El fondo del problema es estructural. No se trata solo de podas mal hechas o trasplantes fracasados. Se trata de una ausencia generalizada de cultura arborícola en la gestión urbana. Técnicos que nunca han estudiado fisiología vegetal ni arquitectura arbórea toman decisiones que comprometen la vida de ejemplares valiosos. Empresas adjudicatarias priorizan el coste y la rapidez sobre el rigor. Las 1administraciones públicas —salvo honrosas excepciones— no exigen certificaciones específicas ni experiencia demostrable en arboricultura urbana para quienes manipulan los árboles. El resultado es un modelo de gestión en el que el árbol solo importa si molesta, daña o se cae. Nunca como sujeto de valor ecológico, patrimonial o biológico.
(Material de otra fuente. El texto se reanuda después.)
(** ** Null output pointers *)

(** C10. [bmp280_calculate] never stores through a null pointer. With both
    pointers null it does what the temperature compensation does, leaving
    [t_fine] recomputed and the memory as it was; with only the pressure
    pointer null it still writes the temperature, and with only the
    temperature pointer null it still writes the pressure, in both cases
    after both compensations have run. *)
Theorem calculate_tolerates_null (s : state) (m : gmap Z Z) :
  (forall pressure temperature,
     bmp280_calculate s m pressure temperature <> Fault NullDeref)
  /\ bmp280_calculate s m None None
     = (r <- bmp280_compensate_T s (bmp280_ut s);; ret (snd r, m))
  /\ (forall a,
        bmp280_calculate s m None (Some a)
        = (r <- bmp280_compensate_T s (bmp280_ut s);;
           ti <- int32_of_f32 (fst r);;
           v <- mul_int32 ti 100;;
           ret (snd r, <[a := v]> m)))
  /\ (forall a,
        bmp280_calculate s m (Some a) None
        = (r <- bmp280_compensate_T s (bmp280_ut s);;
           p <- bmp280_compensate_P (snd r) (bmp280_up (snd r));;
           v <- int32_of_f32 p;;
           ret (snd r, <[a := v]> m)))
  /\ (forall t s1,
        bmp280_compensate_T s (bmp280_ut s) = Ok (t, s1) ->
        exists sum p,
          T_fine_sum (bmp280_cal s) (bmp280_ut s) = Ok sum
          /\ int32_of_f32 sum = Ok (t_fine (bmp280_cal s1))
          /\ bmp280_compensate_P s1 (bmp280_up s1) = Ok p).
Proof.
  split; [|split; [|split; [|split]]].
  - intros pressure temperature. rewrite calculate_unfold.
    destruct (bmp280_compensate_T s (bmp280_ut s)) as [[t s1]|f] eqn:ET.
    + cbn [bind fst snd].
      destruct (compensate_P_cases s1 (bmp280_up s1)) as (_ & _ & _ & p & ->).
      cbn [bind].
      destruct pressure as [a|], temperature as [b|];
        cbn [is_null]; unfold int32_of_f32, mul_int32, store, bind, ret;
        repeat first
          [ discriminate
          | match goal with
            | |- context [f32_trunc ?x] => destruct (f32_trunc x)
            | |- context [in_int32 ?x] => destruct (in_int32 x)
            end ].
    + destruct (compensate_T_cases s (bmp280_ut s)) as (sum & _ & E).
      rewrite E in ET. unfold bind, ret, int32_of_f32 in ET. cbn [bind].
      destruct (f32_trunc sum) as [z|]; [destruct (in_int32 z)|];
        try discriminate ET; injection ET as <-; discriminate.
  - rewrite calculate_unfold.
    destruct (bmp280_compensate_T s (bmp280_ut s)) as [[t s1]|f]; [|reflexivity].
    cbn [bind fst snd is_null].
    now destruct (compensate_P_cases s1 (bmp280_up s1)) as (_ & _ & _ & p & ->).
  - intros a. rewrite calculate_unfold.
    destruct (bmp280_compensate_T s (bmp280_ut s)) as [[t s1]|f]; [|reflexivity].
    cbn [bind fst snd is_null].
    destruct (compensate_P_cases s1 (bmp280_up s1)) as (_ & _ & _ & p & ->).
    cbn [bind ret]. destruct (int32_of_f32 t) as [ti|f]; [|reflexivity].
    cbn [bind]. now destruct (mul_int32 ti 100).
  - intros a. rewrite calculate_unfold.
    destruct (bmp280_compensate_T s (bmp280_ut s)) as [[t s1]|f]; [|reflexivity].
    cbn [bind fst snd is_null].
    destruct (bmp280_compensate_P s1 (bmp280_up s1)) as [p|f]; [|reflexivity].
    cbn [bind ret]. now destruct (int32_of_f32 p).
  - intros t s1 ET.
    destruct (compensate_T_sets_t_fine _ _ _ _ ET) as (sum & fine & Hsum & Hfine & ->).
    destruct (compensate_P_cases (set_t_fine fine s)
                (bmp280_up (set_t_fine fine s))) as (_ & _ & _ & p & EP).
    now exists sum, p.
Qed.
Hace falta un cambio radical. No podemos seguir aceptando que la supervivencia de un árbol tras una mala praxis se entienda como garantía de éxito. Necesitamos personal realmente formado, que entienda al árbol como un organismo vivo con estructura, historia y necesidades. La figura del arborista certificado debe ser reconocida, incorporada y exigida en todos los niveles de gestión. Hay que poner fin al intrusismo técnico que tanto daño está causando al arbolado urbano. Los árboles no pueden ser gestionados por jardineros sin formación especializada, por operarios improvisados o por técnicos que no han leído una sola línea de fisiología arbórea desde que aprobaron una oposición.
El árbol no se queja. Pero eso no significa que no sufra. Cada vez que se interviene mal, se está hipotecando su futuro. Y cuando cae, enferma o se seca, ya es tarde para asumir responsabilidades. Por eso insisto: no basta con que el árbol brote. Hay que preguntarse qué hemos hecho para que haya tenido que activar mecanismos de supervivencia. Hay que aprender a ver más allá de la hoja verde. Porque un árbol que “aguanta” no es un árbol sano. Y si seguimos confundiendo resistencia con salud, estamos alimentando un modelo de gestión forestal urbana que no solo es técnicamente deficiente, sino profundamente irresponsable.
Y ya para terminar, me pregunto: ¿qué pasaría si, en lugar de un árbol, mutiláramos a un perro, le arrancáramos la lengua porque aúlla, le cortáramos las patas porque es demasiado alto, lo arrastráramos por la calle con una cuerda atada al cuello para cambiarlo de sitio? La escena sería insoportable. Las denuncias lloverían. La sociedad se indignaría. Pero cuando lo hacemos con un árbol —otro ser vivo, aunque no grite— nadie se inmuta. Al contrario: se aplaude la intervención, se presume de gestión verde. Tal vez el problema no sea la ignorancia, sino algo más inquietante: que nos hemos acostumbrado a la violencia si no hace ruido.